Material for the task:
(** One slot: the piece that is due. *)
Lemma slot_steady isset i l s :
  let fd := nth i (cli_conns l) 0 in
  isset fd = true → halt_sig (glob s) = 0 →
  wp (listener_slot isset i l)
     (λ o s', o = Done (slot_update i (due fd (taken fd (trace s))) l) ∧ glob s' = glob s ∧
        data_lines (trace s') = data_lines (trace s) ∧
        ∀ fd', taken fd' (trace s') = (taken fd' (trace s) +
          if decide (fd' = fd) then length (due fd (taken fd (trace s))) else 0)%nat) s.
Proof.
  intros fd Hset Hh. unfold listener_slot. fold fd. cbv zeta. rewrite Hset.
  apply wp_bind, get_signal_steady; [done|]. cbn [Z.eqb negb].
  set (tr := Unlock :: Lock :: trace s). apply wp_bind, wp_ask. cbn [trace].
  rewrite (st_read Hst). apply wp_ret.
  assert (∀ f, taken f tr = taken f (trace s)) as Ht
    by (intros f; unfold tr; by rewrite !silent_taken).
  rewrite !Ht. fold (due fd (taken fd (trace s))). split; [done|]. split; [done|].
  cbn [trace]. split.
  - rewrite plain_lines by done. unfold tr. by rewrite !silent_lines.
  - intros fd'. cbn [taken]. fold tr. rewrite Ht, (st_read Hst), Ht. f_equal.
    cbn [from_option id]. fold (due fd (taken fd (trace s))).
    destruct (fd =? fd') eqn:E; [apply Z.eqb_eq in E as <-; by rewrite decide_True|].
    apply Z.eqb_neq in E. by rewrite decide_False.
Qed.

(** One round: both pieces that are due, then the comparison. *)
Lemma round_steady off l s :
  cli_conns l = [c0; c1] → at_offset off s → length (due c0 off) = length (due c1 off) →
  wp (listener_round l)
     (λ o s', let '(l', line) := both_round (due c0 off) (due c1 off) l in
        o = Done (inl l') ∧ at_offset (off + length (due c0 off)) s' ∧
        data_lines (trace s') = data_lines (trace s) ++ option_list line) s.
Proof.
  intros Hc Ho Hlen. destruct (st_descriptors Hst) as (Hc0 & Hc1 & Hne).
  unfold listener_round. apply wp_bind, get_signal_steady; [apply Ho|]. cbn [Z.eqb negb].
  apply wp_bind. unfold get at 1, wp at 1. cbn [fst snd]. apply wp_bind, wp_ask. cbv zeta.
  rewrite Hc. change (take CLIENT_COUNT [c0; c1]) with [c0; c1].
  apply wp_bind, wp_ask. cbn [trace glob].
  match goal with |- context [os_select (_ :: ?tr)] =>
    pose proof (st_select Hst (max_sd [c0; c1] + 1) tr) as Hsel;
    set (tr1 := tr) in * end.
  destruct (os_select _) as [[activity errno] ready]. destruct Hsel as (Ha & H0 & H1).
  cbv beta iota. rewrite (proj2 (Z.ltb_ge _ _) Ha). cbn [andb orb].
  match goal with |- context [listener_slot ?f] => set (isset := f) end.
  assert (isset c0 = true ∧ isset c1 = true) as [Hs0 Hs1].
  { unfold isset. rewrite !bool_decide_eq_true_2 by set_solver. by rewrite H0, H1. }
  set (s1 := mkSt _ _).
  assert (at_offset off s1 ∧ data_lines (trace s1) = data_lines (trace s)) as [Ho1 Hd1].
  { unfold s1, tr1. cbn [trace]. rewrite !silent_lines by done. split; [|done].
    destruct Ho. split; cbn [trace glob]; rewrite ?silent_taken by done; done. }
  clearbody s1. apply wp_bind. cbn [for_each List.seq CLIENT_COUNT].
  apply wp_bind. eapply wp_mono; [apply slot_steady; [by rewrite Hc|apply Ho1]|].
  rewrite Hc. cbn [nth]. intros o2 s2 (-> & Hg2 & Hd2 & Ht2).
  set (l1 := slot_update 0 _ l). destruct (slot_update_frame 0 (due c0 (taken c0 (trace s1))) l) as [_ Hc2].
  fold l1 in Hc2. apply wp_bind. eapply wp_mono; [apply slot_steady|].
  { by rewrite Hc2, Hc. }
  { rewrite Hg2. apply Ho1. }
  rewrite Hc2, Hc. cbn [nth]. intros o3 s3 (-> & Hg3 & Hd3 & Ht3). apply wp_ret.
  assert (taken c1 (trace s2) = off) as E1.
  { rewrite Ht2, decide_False by done. destruct Ho1. lia. }
  assert (taken c0 (trace s1) = off) as E0 by apply Ho1.
  unfold l1. rewrite E0, E1. fold (both_round (due c0 off) (due c1 off) l).
  assert (at_offset (off + length (due c0 off)) s3) as Ho3.
  { split.
    - rewrite Ht3, decide_False by done. rewrite Ht2, decide_True, E0 by done. lia.
    - rewrite Ht3, decide_True, E1 by done. lia.
    - rewrite Hg3, Hg2. apply Ho1. }
  rewrite <- Hd1, <- Hd2, <- Hd3. clear - Ho3.
  destruct (both_round _ _ l) as [l' [[[r x] n]|]].
  - apply wp_bind, wp_ask, wp_ret. split; [done|].
    split; [by destruct Ho3; split; cbn [trace glob taken]; rewrite ?Nat.add_0_r|].
    cbn [trace]. by rewrite data_lines_cons.
  - apply wp_bind, wp_ret, wp_ret. by rewrite app_nil_r.
Qed.

(** ** Lemmas: what is due *)

Lemma due_piece fd q r w :
  Forall padded (sent fd) → sent fd !! q = Some w → (r < BUFFER_SIZE)%nat →
  due fd (BUFFER_SIZE * q + r) = take (BUFFER_SIZE - 1) (drop r w).
Proof.
  intros Hp Hw Hr. unfold due.
  replace ((BUFFER_SIZE * q + r) / BUFFER_SIZE)%nat with q
    by (rewrite Nat.mul_comm, Nat.div_add_l, Nat.div_small by (done || lia); lia).
  rewrite (take_S_r _ _ _ Hw). pose proof (lookup_lt_Some _ _ _ Hw) as Hlt.
  assert (length (take q (sent fd)) = q) as Hq by (rewrite length_take; lia).
  rewrite <- Hq at 1. rewrite drop_concat, app_nil_r; [done| |].
  - apply Forall_take. eapply Forall_impl; [exact Hp|]. by intros ? [? _].
  - pose proof (Forall_lookup_1 _ _ _ _ Hp Hw) as [-> _]. lia.
Qed.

Task statement: The reply should hold only the lines of the listing above starting at the line containing "match goal with |- context [os_select" and ending at the line containing "set (s1 := mkSt _ _).", exactly as written.

Problem solution:
  match goal with |- context [os_select (_ :: ?tr)] =>
    pose proof (st_select Hst (max_sd [c0; c1] + 1) tr) as Hsel;
    set (tr1 := tr) in * end.
  destruct (os_select _) as [[activity errno] ready]. destruct Hsel as (Ha & H0 & H1).
  cbv beta iota. rewrite (proj2 (Z.ltb_ge _ _) Ha). cbn [andb orb].
  match goal with |- context [listener_slot ?f] => set (isset := f) end.
  assert (isset c0 = true ∧ isset c1 = true) as [Hs0 Hs1].
  { unfold isset. rewrite !bool_decide_eq_true_2 by set_solver. by rewrite H0, H1. }
  set (s1 := mkSt _ _).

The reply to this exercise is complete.